TASK STATEMENT
Return the lines below in which the string "None" occurs.
━━━━━ DATA PROVIDED
Lemma unbonding_signatures_read_back_witness :
  stored_message store1 (TxHash (stakingTxOf 1)) message1
  /\ Forall sig_roundtrips [pairOf 1; pairOf 2]
  /\ GetTransaction
       (fst (SetTxUnbondingSignaturesReceived store1 (TxHash (stakingTxOf 1))
               [pairOf 1; pairOf 2]))
       (TxHash (stakingTxOf 1))
     = Ok (withUnbondingData record1
             (Some (withCovenantSignatures unbondingRecord1
                      [pairOf 1; pairOf 2]))).
Proof.
  assert (Hx : protoTxToStoredTransaction message1 = Ok record1)
    by (vm_compute; reflexivity).
  assert (Hsigs : Forall sig_roundtrips [pairOf 1; pairOf 2])
    by (repeat constructor; vm_compute; reflexivity).
  split; [exact store1_message|]. split; [exact Hsigs|].
  refine (proj2 (unbonding_signatures_read_back store1
                   (TxHash (stakingTxOf 1)) [pairOf 1; pairOf 2] message1
                   record1 unbonding1 unbondingRecord1 store1_message Hx
                   eq_refl eq_refl eq_refl Hsigs _)).
  solve_message_roundtrips_here.
Defined.

Lemma decoded_record_faithful_witness :
  protoTxToStoredTransaction message1 = Ok record1
  /\ StakingTime record1 = proto.StakingTime message1
  /\ is_uint16 (StakingTime record1) = true.
Proof.
  assert (Hx : protoTxToStoredTransaction message1 = Ok record1)
    by (vm_compute; reflexivity).
  split; [exact Hx|].
  assert (H0 : 0 <= proto.StakingTime message1) by (vm_compute; discriminate).
  assert (Hu : forall ud, proto.UnbondingTxData_ message1 = Some ud ->
                          0 <= proto.UnbondingTime ud).
  { intros ud [= <-]. vm_compute. discriminate. }
  destruct (decoded_record_faithful message1 record1 Hx H0 Hu)
    as (_ & _ & _ & _ & Ht & Hr & _).
  split; [exact Ht | exact Hr].
Defined.

Lemma malformed_message_rejected_witness :
  exists e,
    protoTxToStoredTransaction
      (proto.mkTrackedTransaction 1 (put_tx (stakingTxOf 1)) 0 None 70000
         "bcrt1staker" None "delegation")
    = Err e.
Proof.
  apply malformed_message_rejected. left. reflexivity.
Defined.

Lemma withdrawable_monotone_witness :
  in_range confirmedRecord = true
  /\ withdrawable (mkWithdrawableTransactionsFilter 109) confirmedRecord = true
  /\ withdrawable (mkWithdrawableTransactionsFilter 200) confirmedRecord = true.
Proof.
  assert (H : withdrawable (mkWithdrawableTransactionsFilter 109)
                confirmedRecord = true) by reflexivity.
  split; [reflexivity|]. split; [exact H|].
  apply (withdrawable_monotone confirmedRecord 109 200 eq_refl eq_refl eq_refl);
    [lia | exact H].
Defined.

Lemma created_record_witness :
  tx_roundtrips (stakingTxOf 1)
  /\ CreateTrackedTransaction (stakingTxOf 1) 0 1000
       (btcutil.mkAddress "bcrt1staker")
     = Ok (mkStoredTransaction 0 (stakingTxOf 1) 0 None 1000 "bcrt1staker"
             None EmptyString).
Proof.
  assert (H : tx_roundtrips (stakingTxOf 1)) by solve_tx_roundtrips.
  split; [exact H|].
  exact (proj1 (created_record (stakingTxOf 1) 0 1000
                  (btcutil.mkAddress "bcrt1staker")) H eq_refl).
Defined.

Lemma page_params_bounds_witness :
  opt_int64 (Some 5) = true /\ opt_int64 (Some 500) = true
  /\ stakerservice.getPageParams (Some 5) (Some 500)
     = Ok (stakerservice.mkPageParams 5 100)
  /\ stakerservice.getPageParams (Some 5) (Some (-1))
     = Err (Errorf "limit cannot be negative").
Proof.
  split; [reflexivity|]. split; [reflexivity|]. split.
  - pose proof (page_params_bounds (Some 5) (Some 500) eq_refl eq_refl) as H.
    cbv zeta in H.
    destruct (stakerservice.getPageParams (Some 5) (Some 500)) as [[o l]|e].
    + destruct H as (_ & _ & Ho & Hl & _). simpl in Ho, Hl. subst.
      reflexivity.
    + destruct H as [[H _]|(_ & H & _)]; discriminate.
  - pose proof (page_params_bounds (Some 5) (Some (-1)) eq_refl eq_refl) as H.
    cbv zeta in H.
    destruct (stakerservice.getPageParams (Some 5) (Some (-1))) as [pp|e].
    + destruct H as (H & _). discriminate.
    + destruct H as [[_ ->]|(H & _)]; [reflexivity | discriminate].
Defined.

Lemma history_indices_contiguous_witness :
  let ops := [OpInsert (argsOf 1); OpInsert (argsOf 1);
              OpSetTxConfirmed (TxHash (stakingTxOf 1)) (hashOf 9) 100;
              OpInsert (argsOf 2)] in
  Z.of_nat (List.length ops) < MaxUint64
  /\ insertions newStore ops = 2%nat
  /\ exists tb ib,
       transactionBucket (run newStore ops) = Some tb
       /\ transactionIndex (run newStore ops) = Some ib
       /\ kvdb.keys tb = [uint64KeyToBytes 1; uint64KeyToBytes 2]
       /\ nextTxKey ib = Ok 3.
Proof.
  cbv zeta.
  assert (Hn : insertions newStore
                 [OpInsert (argsOf 1); OpInsert (argsOf 1);
                  OpSetTxConfirmed (TxHash (stakingTxOf 1)) (hashOf 9) 100;
                  OpInsert (argsOf 2)] = 2%nat) by (vm_compute; reflexivity).
  split; [reflexivity|]. split; [exact Hn|].
  destruct (history_indices_contiguous
              [OpInsert (argsOf 1); OpInsert (argsOf 1);
               OpSetTxConfirmed (TxHash (stakingTxOf 1)) (hashOf 9) 100;
               OpInsert (argsOf 2)] eq_refl)
    as (tb & ib & Htb & Hib & Hkeys & Hnext & _).
  rewrite Hn in Hkeys, Hnext.
  exists tb, ib. repeat split; assumption.
Defined.

Lemma query_total_witness :
  let ops := [OpInsert (argsOf 1); OpInsert (argsOf 1); OpInsert (argsOf 2)] in
  Z.of_nat (List.length ops) < MaxUint64
  /\ Total (fst (QueryStoredTransactions (run newStore ops)
                   (mkStoredTransactionQuery 7 1 true
                      (Some (mkWithdrawableTransactionsFilter 500)))))
     = 2.
Proof.
  cbv zeta. split; [reflexivity|].
  rewrite (proj1 (query_total
                    [OpInsert (argsOf 1); OpInsert (argsOf 1);
                     OpInsert (argsOf 2)]
                    (mkStoredTransactionQuery 7 1 true
                       (Some (mkWithdrawableTransactionsFilter 500)))
                    eq_refl)).
  vm_compute. reflexivity.
Defined.

Lemma scan_stops_at_first_error_witness :
  transactionBucket store2
  = Some ([] ++ (uint64KeyToBytes 1, put_tracked message1)
             :: skipn 1 (primaryOf store2))
  /\ decodeRecord (put_tracked message1) = Ok record1
  /\ ScanTrackedTransactions store2
       (fun (seen : nat) (_ : StoredTransaction) =>
          (Datatypes.S seen, Some (Errorf "stop"))) 0%nat
     = (1%nat, Some (Errorf "stop")).
Proof.
  assert (Htb : transactionBucket store2
                = Some ([] ++ (uint64KeyToBytes 1, put_tracked message1)
                           :: skipn 1 (primaryOf store2)))
    by (vm_compute; reflexivity).
  assert (Hd : decodeRecord (put_tracked message1) = Ok record1)
    by (vm_compute; reflexivity).
  split; [exact Htb|]. split; [exact Hd|].
  destruct (scan_stops_at_first_error store2 [] (skipn 1 (primaryOf store2))
              (uint64KeyToBytes 1) (put_tracked message1) []
              (fun (seen : nat) (_ : StoredTransaction) =>
                 (Datatypes.S seen, Some (Errorf "stop"))) 0%nat 0%nat
              Htb (Forall2_nil _) eq_refl) as (_ & _ & Hvisitor).
  exact (Hvisitor record1 1%nat (Errorf "stop") Hd eq_refl).
Defined.

Lemma open_keeps_buckets_witness :
  exists store,
    NewTrackedTransactionStore (mkDB None (Some (indexOf store1)) None)
    = Ok store
    /\ buckets_open store
    /\ transactionIndex store = Some (indexOf store1)
    /\ NewTrackedTransactionStore store1 = Ok store1.
Proof.
  destruct (open_keeps_buckets (mkDB None (Some (indexOf store1)) None))
    as (store & Hopen & Hall & _ & Hib & _).
  exists store. split; [exact Hopen|]. split; [exact Hall|].
  split; [exact (Hib _ eq_refl)|].
  destruct (open_keeps_buckets store1) as (store' & Hopen' & _ & _ & _ & _ & Hsame).
  rewrite Hopen'. f_equal. apply Hsame.
  repeat split; vm_compute; discriminate.
Defined.

Lemma step_deletes_nothing_witness :
  present (transactionBucket store1) (uint64KeyToBytes 1)
  /\ present (transactionBucket (fst (step store1 (OpInsert (argsOf 2)))))
       (uint64KeyToBytes 1).
Proof.
  assert (H : present (transactionBucket store1) (uint64KeyToBytes 1)).
  { exists (primaryOf store1). split; vm_compute; [reflexivity | discriminate]. }
  split; [exact H|].
  exact (proj1 (step_deletes_nothing store1 (OpInsert (argsOf 2))
                  (uint64KeyToBytes 1)) H).
Defined.

Lemma insert_succeeds_iff_witness :
  snd (Insert newStore (argsOf 1)) = None
  /\ snd (Insert (mkDB (transactionBucket store1) (transactionIndex store1)
                    (Some [])) (argsOf 2))
     = None.
Proof.
  assert (H : snd (Insert newStore (argsOf 1)) = None)
    by (vm_compute; reflexivity).
  split; [exact H|].
  assert (Hs : snd (Insert store1 (argsOf 2)) = None)
    by (vm_compute; reflexivity).
  assert (Hb : inputsDataBucket store1
               = Some (match inputsDataBucket store1 with
                       | Some b => b
                       | None => []
                       end)) by (vm_compute; reflexivity).
  exact (eq_trans
           (proj2 (insert_succeeds_iff store1 (argsOf 2)) _ [] Hb) Hs).
Defined.
(** The reply of the endpoint: the response model, an [HTTPException]
    with its status and detail, or the 422 of a request body that fails
    the field constraints. *)
Inductive Reply :=
| Ok (body : RatingResponse)
| HTTPException (status_code : nat) (detail : string)
| ValidationError.

(** The constraint [Field(..., ge=1, le=5)] on [rating]. *)
Definition rating_in_range (x : Q) : bool := Qle_bool 1 x && Qle_bool x 5.

(** [POST /rate] *)
Definition rate_resource (db : option DB) (now : Z) (request : RatingRequest)
    : Reply * option DB :=
  if rating_in_range (rq_rating request) then
    let '(result, db') :=
      Store.rate_resource db now (rq_user_id request) (rq_resource_id request)
        (rq_rating request) (rq_module_id request) in
    match result with
    | RateError msg => (HTTPException 400 msg, db')
    | RateSuccess _ =>
        (Ok (mkRatingResponse true (rq_rating request)
               "Rating saved successfully"), db')
    end
  else (ValidationError, db).

End Router.

(** ** Invariants of the store *)

Module Invariants.
Import Store Stated.

(** Every resource that has ratings carries the mean of its current
    ratings rounded to one decimal (a tenth at most 1/20 away from the
    mean) and their count (on the document that [find_one] returns). *)
Definition aggregates_fresh (d : DB) : Prop :=
  ∀ rid res,
    current_ratings rid (user_ratings d) ≠ [] →
    find_one rid (resources d) = Some res →
    (∃ q, average_rating res = Some q
          ∧ Qabs (q - arithmetic_mean (current_ratings rid (user_ratings d)))
              <= 1 # 20
          ∧ ∃ k : Z, q = inject_Z k / 10)
    ∧ rating_count res = Some (length (current_ratings rid (user_ratings d))).

End Invariants.

(** ** Variants of a module *)

Module Variants.
Import Scorer.

(** The module with another [progress]. *)
Definition with_progress (m : ModuleInput) (p : Z) : ModuleInput :=
  mkModule (id m) (name m) (difficulty m) (examDate m) (Some p).

(** The module with another [examDate]. *)
Definition with_exam (m : ModuleInput) (exam : string) : ModuleInput :=
  mkModule (id m) (name m) (difficulty m) (Some exam) (progress m).

(** The sort key of [module_scores.sort(key=..., reverse=True)] as a
    comparison. *)
Definition by_score (a b : ModuleInput * Q) : bool := Qle_bool (snd b) (snd a).

End Variants.

(** * Properties of the rating store *)

Section StoreFacts.
Import Store.

Lemma Qltb_lt (a b : Q) : Qltb a b = true ↔ a < b.
Proof.
  unfold Qltb. rewrite negb_true_iff. split.
  - intros H. apply Qnot_le_lt. intros Hle.
    apply Qle_bool_iff in Hle. congruence.
  - intros H. destruct (Qle_bool b a) eqn:E; [|done].
    apply Qle_bool_iff in E. exfalso. apply (Qlt_not_le _ _ H E).
Qed.

Lemma round_half_even_near (q : Q) :
  Qabs (inject_Z (round_half_even q) - q) <= 1 # 2.
Proof.
  pose proof (Qfloor_le q) as Hlo. pose proof (Qlt_floor q) as Hhi.
  rewrite inject_Z_plus in Hhi. change (inject_Z 1) with 1 in Hhi.
  unfold round_half_even.
  destruct (Qcompare (q - inject_Z (Qfloor q)) (1 # 2)) eqn:E.
  - apply Qeq_alt in E.
    destruct (Z.even (Qfloor q)); [|rewrite inject_Z_plus; change (inject_Z 1) with 1];
      apply Qabs_Qle_condition; split; lra.
  - apply Qlt_alt in E. apply Qabs_Qle_condition; split; lra.
  - apply Qgt_alt in E. rewrite inject_Z_plus. change (inject_Z 1) with 1.
    apply Qabs_Qle_condition; split; lra.
Qed.

Lemma round1_near (q : Q) : Qabs (round1 q - q) <= 1 # 20.
Proof.
  pose proof (round_half_even_near (q * 10)) as H.
  apply Qabs_Qle_condition in H. destruct H as [H1 H2].
  unfold round1. apply Qabs_Qle_condition.
  set (k := inject_Z (round_half_even (q * 10))) in *.
  unfold Qdiv. change (/ 10) with (1 # 10).
  split; lra.
Qed.

Lemma round1_tenth (q : Q) : ∃ k : Z, round1 q = inject_Z k / 10.
Proof. by exists (round_half_even (q * 10)). Qed.

(** A successful call is a valid rating followed by the upsert and the
    recompute. *)
Lemma rate_resource_success d now uid rid x mid y db' :
  rate_resource (Some d) now uid rid x mid = (RateSuccess y, db') →
  1 <= x ∧ x <= 5 ∧ y = x ∧
  db' = Some (_update_resource_average
                (mkDB (upsert_rating now uid rid mid x (user_ratings d))
                      (resources d)) rid).
Proof.
  unfold rate_resource.
  destruct (Qltb x 1) eqn:E1; [simpl; congruence|].
  destruct (Qltb 5 x) eqn:E2; [simpl; congruence|].
  simpl. intros [= <- <-]. repeat split; try done.
  - apply Qnot_lt_le. intros H. apply Qltb_lt in H. congruence.
  - apply Qnot_lt_le. intros H. apply Qltb_lt in H. congruence.
Qed.

Lemma rate_resource_valid d now uid rid x mid :
  1 <= x → x <= 5 →
  rate_resource (Some d) now uid rid x mid =
    (RateSuccess x,
     Some (_update_resource_average
             (mkDB (upsert_rating now uid rid mid x (user_ratings d))
                   (resources d)) rid)).
Proof.
  intros H1 H5. unfold rate_resource.
  destruct (Qltb x 1) eqn:E1.
  { apply Qltb_lt in E1. exfalso. apply (Qlt_not_le _ _ E1 H1). }
  destruct (Qltb 5 x) eqn:E2.
  { apply Qltb_lt in E2. exfalso. apply (Qlt_not_le _ _ E2 H5). }
  done.
Qed.

Lemma update_average_ratings d rid :
  user_ratings (_update_resource_average d rid) = user_ratings d.
Proof. unfold _update_resource_average. by destruct (ratings_of _ _). Qed.
(** A due falling edge of a channel that runs without an expiry. *)
Lemma visit_falling now c :
  let w := ch_wave c in
  ch_enabled c = true -> ch_level c = true ->
  isEXPIRES (mode w) = false ->
  0 <= s32 (now - nextEventCcy w) ->
  u32 (periodCcys w - dutyCcys w) <> 0 ->
  nextPeriodCcy w <> endDutyCcy w ->
  periodCcys w <> 0 ->
  (autoPwm w = true ->
   u32 (microsecondsToClockCycles hw 3) <= dutyCcys w -> dutyCcys w <> 0) ->
  exists c',
    visit hw now c = Done c' /\
    ch_level c' = false /\ ch_out c' = false /\ ch_enabled c' = true /\
    nextPeriodCcy (ch_wave c') = nextPeriodCcy w /\
    endDutyCcy (ch_wave c') = endDutyCcy w /\
    dutyCcys (ch_wave c') = dutyCcys w /\
    periodCcys (ch_wave c') = periodCcys w /\
    mode (ch_wave c') = mode w /\ autoPwm (ch_wave c') = autoPwm w /\
    nextEventCcy (ch_wave c') =
      if autoPwm w && (u32 (microsecondsToClockCycles hw 3) <=? dutyCcys w)
      then u32 (nextPeriodCcy w
                + u32 (u32 (now - endDutyCcy w) / dutyCcys w
                       * u32 (periodCcys w - dutyCcys w)))
      else nextPeriodCcy w.
Proof.
  intros w Hen Hlvl Hmode Hdue Hidle Hne Hp Hd.
  unfold visit, pinStep, edgeStep. fold w. rewrite Hen, Hlvl, Hmode.
  destruct (Z.leb_spec 0 (s32 (now - nextEventCcy w))); [|lia].
  cbn [andb].
  destruct (Z.eqb_spec (u32 (periodCcys w - dutyCcys w)) 0); [contradiction|].
  destruct (Z.eqb_spec (nextPeriodCcy w) (endDutyCcy w)); [contradiction|].
  destruct (Z.eqb_spec (periodCcys w) 0); [contradiction|].
  assert (Hfwd : exists f,
    (if u32 (periodCcys w - dutyCcys w) <=? u32 (now - endDutyCcy w)
     then Done (u32 (u32 (now - endDutyCcy w) + dutyCcys w) / periodCcys w)
     else Done 0) = Done f) by (destruct (_ <=? _); eauto).
  destruct Hfwd as [f ->]. cbn [bind].
  unfold clampToExpiry. rewrite Hmode. cbn [andb].
  destruct (autoPwm w) eqn:Ha; cbn [andb].
  - destruct (Z.leb_spec (u32 (microsecondsToClockCycles hw 3)) (dutyCcys w)).
    + destruct (Z.eqb_spec (dutyCcys w) 0); [exfalso; apply Hd; auto|].
      cbn [bind]. eexists. split; [reflexivity|]. simpl.
      repeat split; auto.
    + cbn [bind]. eexists. split; [reflexivity|]. simpl. repeat split; auto.
  - cbn [bind]. eexists. split; [reflexivity|]. simpl. repeat split; auto.
Qed.
(** * git_changelog: a shallow embedding of [changelog.py]

    The program reads the recent history of a git repository through
    [subprocess.run], parses the text it gets back, assembles a prompt and
    sends it to a chat-completion service.

    Python [str] values are modelled as [string]; each [ascii] stands for the
    code point of the same number (0..255).  The external world (the git
    executable and the completion service) is an oracle that answers each call
    from the history of the run so far; everything the program does to the
    world is recorded in that history. *)

From Stdlib Require Import ZArith QArith DecimalString Ascii.
From stdpp Require Import gmap strings list fin_maps.

Local Open Scope stdpp_scope.

(** ** Python strings *)

Module Py.

(** [str.isspace] on one character, restricted to code points below 256:
    TAB LF VT FF CR, the four separators FS GS RS US, SPACE, NEL and NBSP. *)
Definition isspace (c : ascii) : bool :=
  match c with
  | "009" | "010" | "011" | "012" | "013"
  | "028" | "029" | "030" | "031" | " " | "133" | "160" => true
  | _ => false
  end%char.

(** The decimal digits below code point 256. *)
Definition isdigit (c : ascii) : bool :=
  match c with
  | "0" | "1" | "2" | "3" | "4" | "5" | "6" | "7" | "8" | "9" => true
  | _ => false
  end%char.

Definition newline : ascii := "010"%char.

(** [s.lstrip()] *)
Fixpoint lstrip (s : string) : string :=
  match s with
  | String c s' => if isspace c then lstrip s' else s
  | EmptyString => EmptyString
  end.

(** [s.rstrip()]: a character is kept when something that is not white space
    follows it or it is not white space itself. *)
Fixpoint rstrip (s : string) : string :=
  match s with
  | String c s' =>
      match rstrip s' with
      | EmptyString => if isspace c then EmptyString else String c EmptyString
      | r => String c r
      end
  | EmptyString => EmptyString
  end.

(** [s.strip()] *)
Definition strip (s : string) : string := rstrip (lstrip s).

(** [s.split(sep)] for a separator of one character: a list with one more
    element than there are separators in [s], never empty. *)
Fixpoint split (sep : ascii) (s : string) : list string :=
  match s with
  | EmptyString => [EmptyString]
  | String c s' =>
      if Ascii.eqb c sep then EmptyString :: split sep s'
      else match split sep s' with
           | piece :: rest => String c piece :: rest
           | [] => [String c EmptyString]
           end
  end.

(** [s[:n]] *)
Fixpoint slice_to (n : nat) (s : string) : string :=
  match n, s with
  | S n', String c s' => String c (slice_to n' s')
  | _, _ => EmptyString
  end.

(** [str(n)] for an [int]. *)
Definition str_of_int (n : Z) : string := NilZero.string_of_int (Z.to_int n).

(** [c in s] for a character. *)
Fixpoint contains (c : ascii) (s : string) : bool :=
  match s with
  | String c' s' => Ascii.eqb c' c || contains c s'
  | EmptyString => false
  end.

(** [all(p(c) for c in s)] *)
Fixpoint all_chars (p : ascii → bool) (s : string) : bool :=
  match s with
  | String c s' => p c && all_chars p s'
  | EmptyString => true
  end.

(** [s.count(sep)] for a character. *)
Fixpoint count (sep : ascii) (s : string) : nat :=
  match s with
  | String c s' => (if Ascii.eqb c sep then 1 else 0) + count sep s'
  | EmptyString => 0
  end.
━━━━━━━━━━
WORKED SOLUTION
      (proto.mkTrackedTransaction 1 (put_tx (stakingTxOf 1)) 0 None 70000
         "bcrt1staker" None "delegation")
     = Ok (mkStoredTransaction 0 (stakingTxOf 1) 0 None 1000 "bcrt1staker"
             None EmptyString).
    NewTrackedTransactionStore (mkDB None (Some (indexOf store1)) None)
  destruct (open_keeps_buckets (mkDB None (Some (indexOf store1)) None))
  snd (Insert newStore (argsOf 1)) = None
     = None.
  assert (H : snd (Insert newStore (argsOf 1)) = None)
  assert (Hs : snd (Insert store1 (argsOf 2)) = None)
                       | None => []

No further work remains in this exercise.